(** C4.  [attemptAuthentication] never raises, and the console shows that
    it runs the generic key write, the challenge-response digest and the
    bonding handshake in that order and stops at the first that succeeds:
    when the key write succeeds only it is attempted; when it fails and the
    digest is computed, the second method is the last one attempted; when
    both fail, the bonding handshake (which always fails) is attempted too,
    there is one failure entry per method, and the exhaustion is logged.  In
    every case [connectToDevice], once the radio has connected, returns
    normally and sets up the data monitoring exactly once, after the chain. *)
Theorem C4_authentication_chain (device : Device) (w : World) :
  let chain := auth_trace (BleManager.attemptAuthentication device) w in
  let first :=
    fst (BleManager.genericKeyAuthentication device
           (snd (BleManager.log "INFO"
                   [Txt "Attempting authentication method "; Val (int 1)] w))) in
  fst (BleManager.attemptAuthentication device w) = Return tt
  ∧ (first = Return tt -> chain = [Attempting 1; Succeeded 1])
  ∧ (forall e text, first = Throw e -> digest (platform w) = Return text ->
     chain = [Attempting 1; Failed 1; Attempting 2; Succeeded 2])
  ∧ (forall e e', first = Throw e -> digest (platform w) = Throw e' ->
     chain = [Attempting 1; Failed 1; Attempting 2; Failed 2;
              Attempting 3; Failed 3; Exhausted])
  ∧ (forall info connected,
     central (platform w) (id info) = Return connected ->
     fst (BleManager.connectToDevice info w) = Return tt
     ∧ exists steps,
         auth_trace (BleManager.connectToDevice info) w = steps ++ [MonitoringSetUp]
         ∧ (steps = chain_first ∨ steps = chain_second ∨ steps = chain_exhausted)).
Proof.
  intros chain first.
  destruct (traces_attemptAuthentication device w) as (lines & Hc & _ & Hr & Hchain).
  fold first in Hchain.
  assert (Hsaid : chain = omap auth_event lines)
    by (unfold chain, auth_trace; rewrite (said_app _ _ _ Hc); reflexivity).
  rewrite <- Hsaid in Hchain.
  split; [exact Hr |]. split; [| split; [| split]].
  - intros Hfirst. rewrite Hfirst in Hchain. exact Hchain.
  - intros e text Hfirst Hdigest. rewrite Hfirst, Hdigest in Hchain. exact Hchain.
  - intros e e' Hfirst Hdigest. rewrite Hfirst, Hdigest in Hchain. exact Hchain.
  - intros info connected Hcentral.
    destruct (traces_connectToDevice info connected w Hcentral)
      as (lines' & Hc' & _ & Hr' & steps & Hsteps & Hcases).
    split; [exact Hr' |]. exists steps. split; [| exact Hcases].
    unfold auth_trace. rewrite (said_app _ _ _ Hc'). exact Hsteps.
Qed.

(** All three methods fail: the services of the peripheral cannot be read
    and the digest is not computed. *)
Lemma C4_authentication_chain_witness :
  let w := boot failing_platform 1700000000000 in
  auth_trace (BleManager.attemptAuthentication unreadable_device) w = chain_exhausted
  ∧ fst (BleManager.connectToDevice a_bike w) = Return tt
  ∧ auth_trace (BleManager.connectToDevice a_bike) w = chain_exhausted ++ [MonitoringSetUp].
Proof.
  intros w.
  destruct (C4_authentication_chain unreadable_device w) as (_ & _ & _ & Hall & Hconnect).
  split; [| split].
  - exact (Hall _ _ eq_refl eq_refl).
  - exact (proj1 (Hconnect a_bike unreadable_device eq_refl)).
  - vm_compute. reflexivity.
Defined.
* * *
Assignment:
From the first line to the last, return the listing exactly.

Written response:
(** C4.  [attemptAuthentication] never raises, and the console shows that
    it runs the generic key write, the challenge-response digest and the
    bonding handshake in that order and stops at the first that succeeds:
    when the key write succeeds only it is attempted; when it fails and the
    digest is computed, the second method is the last one attempted; when
    both fail, the bonding handshake (which always fails) is attempted too,
    there is one failure entry per method, and the exhaustion is logged.  In
    every case [connectToDevice], once the radio has connected, returns
    normally and sets up the data monitoring exactly once, after the chain. *)
Theorem C4_authentication_chain (device : Device) (w : World) :
  let chain := auth_trace (BleManager.attemptAuthentication device) w in
  let first :=
    fst (BleManager.genericKeyAuthentication device
           (snd (BleManager.log "INFO"
                   [Txt "Attempting authentication method "; Val (int 1)] w))) in
  fst (BleManager.attemptAuthentication device w) = Return tt
  ∧ (first = Return tt -> chain = [Attempting 1; Succeeded 1])
  ∧ (forall e text, first = Throw e -> digest (platform w) = Return text ->
     chain = [Attempting 1; Failed 1; Attempting 2; Succeeded 2])
  ∧ (forall e e', first = Throw e -> digest (platform w) = Throw e' ->
     chain = [Attempting 1; Failed 1; Attempting 2; Failed 2;
              Attempting 3; Failed 3; Exhausted])
  ∧ (forall info connected,
     central (platform w) (id info) = Return connected ->
     fst (BleManager.connectToDevice info w) = Return tt
     ∧ exists steps,
         auth_trace (BleManager.connectToDevice info) w = steps ++ [MonitoringSetUp]
         ∧ (steps = chain_first ∨ steps = chain_second ∨ steps = chain_exhausted)).
Proof.
  intros chain first.
  destruct (traces_attemptAuthentication device w) as (lines & Hc & _ & Hr & Hchain).
  fold first in Hchain.
  assert (Hsaid : chain = omap auth_event lines)
    by (unfold chain, auth_trace; rewrite (said_app _ _ _ Hc); reflexivity).
  rewrite <- Hsaid in Hchain.
  split; [exact Hr |]. split; [| split; [| split]].
  - intros Hfirst. rewrite Hfirst in Hchain. exact Hchain.
  - intros e text Hfirst Hdigest. rewrite Hfirst, Hdigest in Hchain. exact Hchain.
  - intros e e' Hfirst Hdigest. rewrite Hfirst, Hdigest in Hchain. exact Hchain.
  - intros info connected Hcentral.
    destruct (traces_connectToDevice info connected w Hcentral)
      as (lines' & Hc' & _ & Hr' & steps & Hsteps & Hcases).
    split; [exact Hr' |]. exists steps. split; [| exact Hcases].
    unfold auth_trace. rewrite (said_app _ _ _ Hc'). exact Hsteps.
Qed.

(** All three methods fail: the services of the peripheral cannot be read
    and the digest is not computed. *)
Lemma C4_authentication_chain_witness :
  let w := boot failing_platform 1700000000000 in
  auth_trace (BleManager.attemptAuthentication unreadable_device) w = chain_exhausted
  ∧ fst (BleManager.connectToDevice a_bike w) = Return tt
  ∧ auth_trace (BleManager.connectToDevice a_bike) w = chain_exhausted ++ [MonitoringSetUp].
Proof.
  intros w.
  destruct (C4_authentication_chain unreadable_device w) as (_ & _ & _ & Hall & Hconnect).
  split; [| split].
  - exact (Hall _ _ eq_refl eq_refl).
  - exact (proj1 (Hconnect a_bike unreadable_device eq_refl)).
  - vm_compute. reflexivity.
Defined.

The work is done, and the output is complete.